I don't notice the Task-driven function anywhere.

Question

I don't notice the Task-driven function anywhere.

Closed this issue 2 years ago · 4 comments

Hi yaoxingcheng,

Thanks for releasing the code and paper for your task-driven language modeling approach.

I tried running your code.
But I don't notice the Task-driven functionality anywhere.
Can you explain a little more the difference between having Task-driven and traditional LM training?
thank you very much.

Best,
ChinhH

Answer 1 · 2022-02-09T18:36:16.000Z

Hi ChinhH. In the released code, data selection is decomposed from LM training. You can read the scripts in src/data_selection.py to see how task data is used to retrieve similar data from general corpus (which is one of the key differences between TLM and PLM). Also, in line 113 of the code in src/model.py, you can see the loss of the model is an weighted average of task objective and LM objective. Such multi-task learning scheme is also one of the points that makes a difference.

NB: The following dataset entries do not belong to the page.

(* ===== verification/LegacyVM.v ===== *)
(** * The interpreter (libevm/LegacyVM.h, LegacyVM.cpp, LegacyVMCalls.cpp, LegacyVMOpt.cpp)

    The interpreter object is the record [VM], one field per data member; its member functions
    run in a state-and-exception monad in which the state survives a throw, as the object does
    when an exception leaves a member function.  One definition per [CASE] of the switch.

    Representation.  [m_stack] is an array that grows downwards; [m_SP] and [m_SPP] are the
    lists of words from the respective pointer up to [m_stackEnd], head first.  They are two
    views of one array: between fetches the instruction reads its arguments through [m_SP] and
    writes its result through [m_SPP], and the next fetch starts from [m_SPP].  A buffer access
    out of bounds throws [UndefinedBehaviour].

    Build configuration: the defaults of LegacyVMConfig.h ([EIP_615], [EIP_616],
    [EVM_OPTIMIZE] false; threaded dispatch). *)

From S2P Require Import Prelude CommonData Instruction EVMSchedule Words ExtVMFace.
From Stdlib Require Import ZArith Lia Bool.
From stdpp Require Import base list list_numbers.
Open Scope Z_scope.

(** ** State *)

(** The trampoline target [m_bounce], a pointer to a member function or null. *)
Inductive Bounce := B_initEntry | B_interpretCases | B_caseCreate | B_caseCall | B_null.

(** The arguments of one call of the tracing callback. *)
Record OnOpCall := mkOnOp {
  t_steps : Z; t_PC : Z; t_OP : Z; t_newMemWords : Z; t_runGas : Z; t_gas : Z }.

Record VM (W : Type) := mkVM {
  m_io_gas_p : Z; m_io_gas : Z; m_ext : ExtState W; m_onOp : bool; m_bounce : Bounce;
  m_nSteps : Z; m_output : list Z; m_mem : list Z; m_code : list Z; m_returnData : list Z;
  m_OP : Z; m_PC : Z; m_SP : list Z; m_SPP : list Z; m_runGas : Z; m_newMemSize : Z;
  m_copyMemSize : Z; m_jumpDests : list Z; m_trace : list OnOpCall }.
Arguments mkVM {W} _ _ _ _ _ _ _ _ _ _ _ _ _ _ _ _ _ _ _.
Arguments m_io_gas_p {W} _.
Arguments m_io_gas {W} _.
Arguments m_ext {W} _.
Arguments m_onOp {W} _.
Arguments m_bounce {W} _.
Arguments m_nSteps {W} _.
Arguments m_output {W} _.
Arguments m_mem {W} _.
Arguments m_code {W} _.
Arguments m_returnData {W} _.
Arguments m_OP {W} _.
Arguments m_PC {W} _.
Arguments m_SP {W} _.
Arguments m_SPP {W} _.
Arguments m_runGas {W} _.
Arguments m_newMemSize {W} _.
Arguments m_copyMemSize {W} _.
Arguments m_jumpDests {W} _.
Arguments m_trace {W} _.
#[export] Instance VM_expand W : Expandable (VM W) := fun r => mkVM
  (m_io_gas_p r) (m_io_gas r) (m_ext r) (m_onOp r) (m_bounce r) (m_nSteps r) (m_output r)
  (m_mem r) (m_code r) (m_returnData r) (m_OP r) (m_PC r) (m_SP r) (m_SPP r) (m_runGas r)
  (m_newMemSize r) (m_copyMemSize r) (m_jumpDests r) (m_trace r).

(** ** The monad *)

Definition M (W A : Type) : Type := VM W -> result VMException A * VM W.
Definition ret {W A} (a : A) : M W A := fun s => (Ok a, s).
Definition bind {W A B} (m : M W A) (k : A -> M W B) : M W B := fun s =>
  match m s with (Ok a, s') => k a s' | (Err e, s') => (Err e, s') end.
Definition throw {W A} (e : VMException) : M W A := fun s => (Err e, s).
Definition gets {W A} (f : VM W -> A) : M W A := fun s => (Ok (f s), s).
Definition modify {W} (f : VM W -> VM W) : M W unit := fun s => (Ok tt, f s).

Declare Scope vm_scope.
Delimit Scope vm_scope with vm.
Notation "'let!' x := m 'in' k" := (bind m (fun x => k))
  (at level 200, x name, m at level 100, k at level 200) : vm_scope.
Notation "m ;; k" := (bind m (fun _ => k)) (at level 100, k at level 200, right associativity) : vm_scope.
Open Scope vm_scope.

(** The constants of Instruction the code computes with. *)
Definition op_is (i : Instruction) (o : Z) : bool := o =? opcode i.

(** ** The jump table and jump destinations *)

(** [std::binary_search]: the loop of [std::lower_bound], then the test for equality. *)
Fixpoint lower_bound (fuel : nat) (l : list Z) (first len v : Z) : Z :=
  match fuel with
  | O => first
  | S f =>
      if 0 <? len then
        let half := len / 2 in
        let mid := first + half in
        if nthZ l mid <? v then lower_bound f l (mid + 1) (len - half - 1) v
        else lower_bound f l first half v
      else first
  end.
Definition binary_search (l : list Z) (v : Z) : bool :=
  let i := lower_bound (length l) l 0 (lenZ l) v in
  (i <? lenZ l) && negb (v <? nthZ l i).

(** [copyCode]: the code extended by zero bytes. *)
Definition copyCode (code : list Z) (extraBytes : nat) : list Z := code ++ replicate extraBytes 0.

(** The loop of [optimize]: replaces the synthetic instructions and collects jump destinations. *)
Fixpoint optimize_loop (fuel : nat) (code : list Z) (jd : list Z) (pc nBytes : Z) : list Z * list Z :=
  match fuel with
  | O => (code, jd)
  | S f =>
      if pc <? nBytes then
        let op := nthZ code pc in
        let code' := if op_is I_PUSHC op || op_is I_JUMPC op || op_is I_JUMPCI op
                     then <[Z.to_nat pc := opcode I_INVALID]> code else code in
        if op_is I_JUMPDEST op then optimize_loop f code' (jd ++ [pc]) (pc + 1) nBytes
        else if (opcode I_PUSH1 <=? op) && (op <=? opcode I_PUSH32)
             then optimize_loop f code' jd (pc + (op - opcode I_PUSH1 + 1) + 1) nBytes
             else optimize_loop f code' jd (pc + 1) nBytes
      else (code, jd)
  end.
Definition optimize (code : list Z) (jd : list Z) : list Z * list Z :=
  optimize_loop (length code) (copyCode code 33) jd 0 (lenZ code).

Section Interpreter.
Context {W : Type} `{!ExtVMFace W}.
Variable sha3 : list Z -> Z.
Variable ctx : ExtCtx.
(** The value of the element behind the end of [tierStepGas]. *)
Variable tierOob : Z.

Abbreviation m_schedule := (evmSchedule ctx).
Abbreviation St := (VM W).
Abbreviation MM := (M W).

(** ** Tracing and throwing *)

Definition onOperation : MM unit := modify (fun s =>
  if m_onOp s then
    let n := u64 (m_nSteps s + 1) in
    s <| m_nSteps := n |>
      <| m_trace := mkOnOp n (m_PC s) (m_OP s)
           (if m_newMemSize s >? lenZ (m_mem s) then u64 (m_newMemSize s - lenZ (m_mem s)) / 32 else 0)
           (m_runGas s) (m_io_gas s) :: m_trace s |>
  else s).
Abbreviation ON_OP := onOperation.

Definition throwOutOfGas {A} : MM A := throw OutOfGas.
Definition throwBadInstruction {A} : MM A := throw BadInstruction.
Definition throwBadJumpDestination {A} : MM A := throw BadJumpDestination.
Definition throwDisallowedStateChange {A} : MM A := throw DisallowedStateChange.
Definition throwStorageOverflow {A} : MM A := throw StorageOverflow.
Definition throwRevertInstruction {A} (out : list Z) : MM A := throw (RevertInstruction out).
Definition throwBufferOverrun {A} : MM A := onOperation ;; throw BufferOverrun.
(** [size] is [m_stackEnd - m_SPP] at the failing check. *)
Definition throwBadStack {A} (size removed : Z) : MM A :=
  if size <? removed then onOperation ;; throw StackUnderflow
  else onOperation ;; throw OutOfStack.

Definition toInt63 (v : Z) : MM Z := if v >? 0x7FFFFFFFFFFFFFFF then throwOutOfGas else ret v.

(** ** Access to the stack, the memory and the code *)

(** [m_SP[i]] *)
Definition sp (i : Z) : MM Z := fun s =>
  match m_SP s !! Z.to_nat i with Some v => (Ok v, s) | None => (Err UndefinedBehaviour, s) end.
(** [m_SPP[0] = v] *)
Definition setSPP0 (v : Z) : MM unit := fun s =>
  match m_SPP s with
  | _ :: t => (Ok tt, s <| m_SPP := v :: t |>)
  | [] => (Err UndefinedBehaviour, s)
  end.
(** [m_code[pc]] *)
Definition codeByte (pc : Z) : MM Z := fun s =>
  match m_code s !! Z.to_nat pc with Some v => (Ok v, s) | None => (Err UndefinedBehaviour, s) end.
(** The [n] bytes of memory from [off] *)
Definition readMem (off n : Z) : MM (list Z) := fun s =>
  if n =? 0 then (Ok [], s)
  else if off + n <=? lenZ (m_mem s) then (Ok (takeZ n (dropZ off (m_mem s))), s)
  else (Err UndefinedBehaviour, s).
Definition splice (mem : list Z) (off : Z) (bs : list Z) : list Z :=
  takeZ off mem ++ bs ++ dropZ (off + lenZ bs) mem.
Definition writeMem (off : Z) (bs : list Z) : MM unit := fun s =>
  if lenZ bs =? 0 then (Ok tt, s)
  else if off + lenZ bs <=? lenZ (m_mem s) then (Ok tt, s <| m_mem := splice (m_mem s) off bs |>)
  else (Err UndefinedBehaviour, s).
Definition setRunGas (g : Z) : MM unit := modify (fun s => s <| m_runGas := g |>).
Definition setCopyMemSize (n : Z) : MM unit := modify (fun s => s <| m_copyMemSize := n |>).
Definition setExt (e : ExtState W) : MM unit := modify (fun s => s <| m_ext := e |>).
(** [m_ext->f(...)] *)
Definition onExt {A} (f : EM W A) : MM A := fun s =>
  match f (m_ext s) with (r, e') => (r, s <| m_ext := e' |>) end.
Definition setBounce (b : Bounce) : MM unit := modify (fun s => s <| m_bounce := b |>).
Definition addRefunds (d : Z) : MM unit := modify (fun s =>
  s <| m_ext := (m_ext s) <| sub := (sub (m_ext s)) <| refunds := i64 (refunds (sub (m_ext s)) + d) |> |> |>).
(** [NEXT] before the fetch: [++m_PC] *)
Definition NEXT : MM unit := modify (fun s => s <| m_PC := u64 (m_PC s + 1) |>).
(* ===== verification/LegacyVMSafety.v ===== *)
(** * Safety and termination of the interpreter

    The invariant [inv] holds between instructions: the stack holds at most 1024 words, the
    memory is a whole number of words, the program counter lies within the extended code, gas
    fits in 64 bits.  Every instruction preserves it, performs no access out of bounds and
    strictly decreases the gas; so an execution always ends, within a number of rounds that
    is linear in the gas. *)

From S2P Require Import Prelude CommonData Instruction EVMSchedule Words ExtVMFace LegacyVM LegacyVMJumps LegacyVMLogic.
From Stdlib Require Import ZArith Lia Bool.
From stdpp Require Import base list list_numbers.
Open Scope Z_scope.
Open Scope vm_scope.

#[local] Arguments Z.pow _ _ : simpl never.
#[local] Arguments Z.add _ _ : simpl never.
#[local] Arguments Z.sub _ _ : simpl never.
#[local] Arguments Z.mul _ _ : simpl never.
#[local] Arguments Z.max _ _ : simpl never.
#[local] Arguments Z.min _ _ : simpl never.
#[local] Arguments Z.to_nat _ : simpl never.
#[local] Arguments lenZ _ _ : simpl never.
#[local] Arguments wrap _ _ : simpl never.

(** ** Results of word operations are words *)

Lemma is_u256_small z : 0 <= z < 2 ^ 64 -> is_u256 z.
Proof. unfold is_u256. lia. Qed.
Lemma s2u_u256 z : is_u256 (s2u z).
Proof. unfold s2u. destruct (0 <=? z); apply wrap_u256. Qed.
Lemma if_u256 (b : bool) x y : is_u256 x -> is_u256 y -> is_u256 (if b then x else y).
Proof. by destruct b. Qed.
Lemma zero_u256 : is_u256 0.
Proof. unfold is_u256. lia. Qed.
Lemma one_u256 : is_u256 1.
Proof. unfold is_u256. lia. Qed.
#[export] Hint Resolve wrap_u256 s2u_u256 b2z_u256 land_u256 lor_u256 lxor_u256 allbits_u256
  shiftr_u256 if_u256 zero_u256 one_u256 is_u256_small : skaled.

Definition word1 (f : Z -> Z) : Prop := forall a, is_u256 a -> is_u256 (f a).
Definition word2 (f : Z -> Z -> Z) : Prop := forall a b, is_u256 a -> is_u256 b -> is_u256 (f a b).
Definition word3 (f : Z -> Z -> Z -> Z) : Prop :=
  forall a b c, is_u256 a -> is_u256 b -> is_u256 c -> is_u256 (f a b c).

Lemma arith_words : word2 v_ADD /\ word2 v_MUL /\ word2 v_SUB /\ word2 v_DIV /\ word2 v_SDIV /\
  word2 v_MOD /\ word2 v_SMOD /\ word1 v_NOT /\ word2 v_LT /\ word2 v_GT /\ word2 v_SLT /\
  word2 v_SGT /\ word2 v_EQ /\ word1 v_ISZERO /\ word2 v_AND /\ word2 v_OR /\ word2 v_XOR /\
  word3 v_ADDMOD /\ word3 v_MULMOD.
Proof. split_and!; intros; repeat intro; cbv beta delta [v_ADD v_MUL v_SUB v_DIV v_SDIV v_MOD v_SMOD
  v_NOT v_LT v_GT v_SLT v_SGT v_EQ v_ISZERO v_AND v_OR v_XOR v_ADDMOD v_MULMOD divWorkaround_u modWorkaround_u];
  eauto 6 with skaled. Qed.

Lemma shift_words : word2 v_BYTE /\ word2 v_SHL /\ word2 v_SHR /\ word2 v_SAR /\ word2 v_SIGNEXTEND /\ word2 exp256.
Proof.
  assert (Hw : forall z, 0 <= u32 z) by (intros; apply (wrap_range 32); lia).
  assert (H255 : is_u256 0xff) by (unfold is_u256; lia).
  split_and!; intros a b Ha Hb.
  - unfold v_BYTE. auto 6 with skaled.
  - unfold v_SHL. auto with skaled.
  - unfold v_SHR. auto with skaled.
  - unfold v_SAR. auto 8 with skaled.
  - unfold v_SIGNEXTEND. auto 8 with skaled.
  - unfold exp256. rewrite exp256_loop_spec; [apply Z.mod_pos_bound; lia|exact Hb|lia].
Qed.

Lemma fromBigEndian_word bs : bytes_ok bs -> is_u256 (fromBigEndian 256 bs).
Proof. intros. rewrite fromBigEndian_unbe by (done || lia). apply wrap_u256. Qed.

(** Reads within a buffer are defined. *)
Lemma readBuffer_in {W} dat off n (s : VM W) : 0 <= off -> 0 <= n -> off + n <= lenZ dat ->
  readBuffer dat off n s = (Ok (takeZ n (dropZ off dat)), s).
Proof.
  intros Ho Hn Hl. unfold readBuffer. destruct (Z.eqb_spec n 0) as [->|]; [done|]. by destruct (Z.leb_spec (off + n) (lenZ dat)); [|lia].
Qed.
Lemma nthZ_beyond l i : lenZ l <= i -> nthZ l i = 0.
Proof. intros. unfold nthZ, lenZ in *. apply nth_overflow. lia. Qed.
Lemma takeZ_1_dropZ (dat : list Z) i : 0 <= i < lenZ dat -> takeZ 1 (dropZ i dat) = [nthZ dat i].
Proof.
  intros Hi. unfold takeZ, dropZ, nthZ, lenZ in *. change (Z.to_nat 1) with 1%nat.
  destruct (lookup_lt_is_Some_2 dat (Z.to_nat i)) as [x Hx]; [lia|]. rewrite (drop_S _ _ _ Hx). simpl. f_equal.
  symmetry. apply nth_lookup_Some with (1 := Hx).
Qed.
Lemma callDataLoop_reads {W} dat n i (s : VM W) : 0 <= i ->
  callDataLoop dat n i s = (Ok (map (nthZ dat) (seqZ i (Z.of_nat n))), s).
Proof.
  revert i. induction n as [|n IH]; intros i Hi; [done|]. cbn [callDataLoop]. unfold LegacyVM.bind, LegacyVM.ret.
  assert (Hb : (if i <? lenZ dat then readBuffer dat i 1 else LegacyVM.ret [0]) s = (Ok [nthZ dat i], s)).
  { destruct (Z.ltb_spec i (lenZ dat)); [rewrite readBuffer_in, takeZ_1_dropZ by lia; done|]. by rewrite nthZ_beyond. }
  unfold LegacyVM.ret in Hb. rewrite Hb, IH by lia. rewrite (seqZ_cons i (Z.of_nat (S n))) by lia.
  replace (Z.pred (Z.of_nat (S n))) with (Z.of_nat n) by lia. done.
Qed.
(** CALLDATALOAD never reads beyond the call data, whatever its argument. *)
Lemma callDataWord_reads {W} dat i (s : VM W) : buffer_ok dat -> is_u256 i ->
  exists w, is_u256 w /\ callDataWord dat i s = (Ok w, s).
Proof.
  intros [Hb Hl] [Hi Hi']. unfold callDataWord. rewrite (wrap_small 512) by lia. pose proof (lenZ_nonneg dat).
  destruct (Z.ltb_spec (i + 31) (lenZ dat)); [|rewrite Z.geb_leb; destruct (Z.leb_spec (lenZ dat) i)].
  - unfold LegacyVM.bind. rewrite (wrap_small 64) by lia. rewrite readBuffer_in by lia.
    eexists. split; [|reflexivity]. apply fromBigEndian_word. auto with skaled.
  - exists 0. split; [unfold is_u256; lia|done].
  - unfold LegacyVM.bind. rewrite (wrap_small 64) by lia. rewrite callDataLoop_reads by lia.
    eexists. split; [|reflexivity]. apply fromBigEndian_word, List.Forall_forall.
    intros x Hx. apply in_map_iff in Hx as (k & <- & _). auto with skaled.
Qed.
Lemma caseCallSetup_params s p o b s' : caseCallSetup ctx s = (Ok (p, o, b), s') ->
  exists v, m_SP s !! 2%nat = Some v /\ cp_staticCall p = true /\ valueTransfer p = if haveValueArg (m_OP s) then v else 0.
Proof.
  unfold caseCallSetup. intros E.
  apply bind_ok in E as (g & s1 & E1 & E). unfold toInt63 in E1. destruct (_ >? _); [discriminate E1|]. injection E1 as <- <-.
  apply bind_ok in E as (u & s2 & E2 & E). injection E2 as <- <-.
  apply bind_ok in E as (op & s3 & E3 & E). injection E3 as <- <-.
  apply bind_ok in E as (v0 & s4 & E4 & E). apply sp_ok in E4 as [-> _].
  apply bind_ok in E as (v1 & s5 & E5 & E). apply sp_ok in E5 as [-> _].
  apply bind_ok in E as (v2 & s6 & E6 & E). apply sp_ok in E6 as [-> Hv2]. simpl in Hv2, E.
  exists v2. split; [done|]. revert E.
  match goal with |- ?m ?st = _ -> _ => assert (Hr : returns m (fun r => cp_staticCall (fst (fst r)) = true /\
    valueTransfer (fst (fst r)) = if haveValueArg (m_OP s) then v2 else 0)) end.
  { repeat first [ apply returns_ret; simpl; apply callParams_value | apply returns_bind; intros ? | apply returns_if ]. }
  intros E. exact (Hr _ _ _ E).
Qed.

Lemma keeps_caseCallSetup : keeps (@caseCallSetup W _ ctx).
Proof. unfold caseCallSetup, setRunGas. keep. Qed.

(** What one call of the trampoline may do to the environment of a static call. *)
Definition static_effect (s s' : VM W) : Prop :=
  R (m_ext s) (m_ext s') \/
  m_bounce s = B_caseCall /\ exists p e, cp_staticCall p = true /\ (valueTransfer p = 0 \/ m_OP s = opcode I_CALLCODE) /\
    R (m_ext s) e /\ R (snd (call p e)) (m_ext s').
Definition static_inv (s : VM W) : Prop :=
  m_bounce s <> B_caseCreate /\ (m_bounce s = B_caseCall -> call_allowed s).

Lemma static_inv_quiet s s' : quiet s s' -> m_bounce s = B_interpretCases \/ m_bounce s = B_null -> static_inv s'.
Proof. intros [_ [E|E]] [H|H]; rewrite ?H in E; split; rewrite E; done. Qed.

Lemma static_interpretCase s : m_bounce s = B_interpretCases ->
  let s' := snd (interpretCase sha3 ctx tierOob s) in R (m_ext s) (m_ext s') /\ static_inv s'.
Proof.
  intros Hb. unfold interpretCase, bind, gets. pose proof (keeps_fetchInstruction s) as Hq.
  destruct (fetchInstruction ctx tierOob s) as [[u|e] s1]; simpl in *.
  2:{ split; [apply Hq|]. apply (static_inv_quiet s); auto. }
  assert (Hb1 : m_bounce s1 = B_interpretCases \/ m_bounce s1 = B_null) by (destruct Hq as [_ [->| ->]]; auto).
  destruct (calls (threadedLabel (m_OP s1))) eqn:Hc.
  - assert (Hr : runCase sha3 ctx (threadedLabel (m_OP s1)) = case_CALLs ctx) by (by destruct (threadedLabel (m_OP s1))).
    rewrite Hr. destruct (static_case_CALLs s1) as [He Hbb]. split; [rewrite He; apply Hq|].
    destruct Hbb as [E|Hca]; [split; rewrite E; destruct Hb1 as [H| H]; rewrite H; done|].
    destruct Hca as [E1 E2]. split; [by rewrite E1|]. by intros _.
  - pose proof (static_runCase _ Hc s1) as Hq2. split; [|by eapply static_inv_quiet].
    destruct Hq as [Hq _]. etrans; [exact Hq|]. apply Hq2.
Qed.

Lemma after_call {A B C} (f : EM W A) (k1 : A -> M W B) (k2 : B -> M W C) s r e' :
  f (m_ext s) = (r, e') -> (forall a, keeps (k1 a)) -> (forall b, keeps (k2 b)) ->
  quiet (s <| m_ext := e' |>) (snd (bind (bind (onExt f) k1) k2 s)).
Proof.
  intros E H1 H2. unfold bind, onExt. rewrite E. destruct r as [a|x]; [|apply quiet_refl].
  specialize (H1 a (s <| m_ext := e' |>)). destruct (k1 a _) as [[b|x] s1]; [|done]. eapply quiet_trans; [exact H1|apply H2].
Qed.
Lemma static_caseCall s s' : call_allowed s -> s' = snd (caseCall ctx s) -> static_inv s' /\ static_effect s s'.
Proof.
  intros [Hb Hca]. unfold caseCall, setBounce, modify. unfold bind at 1 2 3.
  set (s1 := s <| m_bounce := B_interpretCases |> <| m_returnData := [] |>).
  pose proof (keeps_caseCallSetup s1) as Hq. destruct (caseCallSetup ctx s1) as [[[[p [o n]] b]|e] s2] eqn:E; simpl in Hq.
  2:{ intros ->. split; [apply (static_inv_quiet s1); auto|left; apply Hq]. }
  destruct (caseCallSetup_params s1 p (o, n) b s2 E) as (v & Hv & Hp & Hvt). simpl in Hv, Hvt.
  assert (Hval : valueTransfer p = 0 \/ m_OP s = opcode I_CALLCODE).
  { unfold haveValueArg, op_is in Hvt. destruct (Z.eqb_spec (m_OP s) (opcode I_CALL)) as [Hc|Hc].
    - left. specialize (Hca Hc). simpl in Hvt. congruence.
    - destruct (Z.eqb_spec (m_OP s) (opcode I_CALLCODE)); auto. }
  assert (Hb2 : m_bounce s2 = B_interpretCases \/ m_bounce s2 = B_null) by (destruct Hq as [_ [->| ->]]; auto).
  destruct Hq as [Hq _]. simpl in Hq. destruct b.
  - intros Hs'. destruct (call p (m_ext s2)) as [r e'] eqn:Ecall.
    assert (Hk : quiet (s2 <| m_ext := e' |>) s').
    { rewrite Hs'. eapply after_call; [exact Ecall|intros ?; cbv zeta; keep..]; intros st; apply quiet_same; auto. }
    split; [eapply static_inv_quiet; [exact Hk|done]|]. right. split; [done|]. exists p, (m_ext s2). split_and!; [done|done|exact Hq|].
    rewrite Ecall. apply Hk.
  - intros Hs'. match type of Hs' with s' = snd (?m ?s3) => assert (Hk : quiet s3 s') end.
    { rewrite Hs'. match goal with |- quiet ?s3 (snd (?m ?s3)) => apply (fun H : keeps m => H s3) end. keep; intros st; apply quiet_same; auto. }
    split; [eapply static_inv_quiet; [exact Hk|done]|]. left. etrans; [exact Hq|apply Hk].
Qed.

Lemma static_bounce s : static_inv s -> let s' := snd (bounce sha3 ctx tierOob s) in static_inv s' /\ static_effect s s'.
Proof.
  intros [Hc Hca]. unfold bounce. destruct (m_bounce s) eqn:Hb.
  - split; [done|left; simpl; reflexivity].
  - destruct (static_interpretCase s Hb) as [He Hi]. split; [done|by left].
  - done.
  - apply (static_caseCall s); auto.
  - simpl. split; [split; rewrite Hb; done|by left].
Qed.

Lemma static_reachable io_gas ext onOp s : reachable sha3 ctx tierOob io_gas ext onOp s -> static_inv s.
Proof.
  induction 1 as [|s s' _ IH _ E]; [done|]. destruct (static_bounce s IH) as [H _]. by rewrite E in H.
Qed.

(** C24: A static call changes nothing by itself: at every step of an execution with [staticCall] set,
    whether the step ends or throws, the environment (storage, logs, refunds, destroyed accounts)
    shows what it showed, in the sense of any preorder [R] that reads keep to (equality, when reads
    change nothing), except for the effect of a sub-call; and sub-calls are themselves static and
    transfer no value (CALLCODE, which runs in the caller's own account, apart). *)
Theorem static_calls_change_nothing (io_gas : Z) (ext : ExtState W) (onOp : bool) (s : VM W) :
  reachable sha3 ctx tierOob io_gas ext onOp s ->
  let s' := snd (bounce sha3 ctx tierOob s) in
  R (m_ext s) (m_ext s') \/
  m_bounce s = B_caseCall /\ exists p e, cp_staticCall p = true /\ (valueTransfer p = 0 \/ m_OP s = opcode I_CALLCODE) /\
    R (m_ext s) e /\ R (snd (call p e)) (m_ext s').
Proof. intros Hr. apply (static_bounce s). by eapply static_reachable. Qed.

End Static.

(** SSTORE in a static call. *)
Definition staticCtx : ExtCtx := (nullCtx [0x55]) <| staticCall := true |>.
Lemma static_calls_change_nothing_witness :
  let s := snd (bounce (fun _ => 0) staticCtx 7 (initVM 50 nullState false)) in
  m_ext (snd (bounce (fun _ => 0) staticCtx 7 s)) = nullState.
Proof.
  intros s. destruct (static_calls_change_nothing (fun _ => 0) staticCtx 7 eq ltac:(by constructor) eq_refl 50 nullState false s) as [H|[H _]].
  - eapply reach_bounce; [apply reach_init|discriminate|reflexivity].
  - symmetry. exact H.
  - discriminate H.
Defined.
Lemma memory_cost_exact_witness :
  fst (updateMem (nullCtx []) 64 (sampleVM [])) = Ok tt /\ fst (updateMem (nullCtx []) 1000000 (sampleVM [])) = Err OutOfGas.
Proof.
  split.
  - refine (proj1 (memory_cost_exact (nullCtx []) _ 64 (sampleVM []) _ _ _ _ _ _)); try (vm_compute; reflexivity); try (split; vm_compute; congruence); try (vm_compute; congruence).
    split_and!; [constructor|done|done].
  - refine (proj1 (memory_cost_exact (nullCtx []) _ 1000000 (sampleVM []) _ _ _ _ _ _)); try (vm_compute; reflexivity); try (split; vm_compute; congruence); try (vm_compute; congruence).
    split_and!; [constructor|done|done].
Defined.

Lemma push_is_big_endian_witness :
  exists s', case_PUSH ((sampleVM []) <| m_OP := 0x61 |> <| m_code := [0x61; 1; 2; 0] |>) = (Ok tt, s') /\ m_SPP s' = [258].
Proof.
  destruct (push_is_big_endian 2 ((sampleVM []) <| m_OP := 0x61 |> <| m_code := [0x61; 1; 2; 0] |>)) as (s' & E & Hsp & _);
    try reflexivity; try (split; vm_compute; congruence); try (vm_compute; congruence).
  - apply (bool_decide_unpack _). vm_compute. exact I.
  - exists s'. split; [exact E|]. rewrite Hsp. reflexivity.
Defined.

Answer 2 · 2022-02-16T02:59:21.000Z

thanks for your support.
I have 1 question about data set to train Language Modeling. Is it generated from source.csv+selected.csv ?

Answer 3 · 2022-02-16T06:52:12.000Z

We only use selected data (in your case selected_rake.csv) as the external data for language modeling

Answer 4 · 2022-02-23T06:02:34.000Z

Thanks for your answer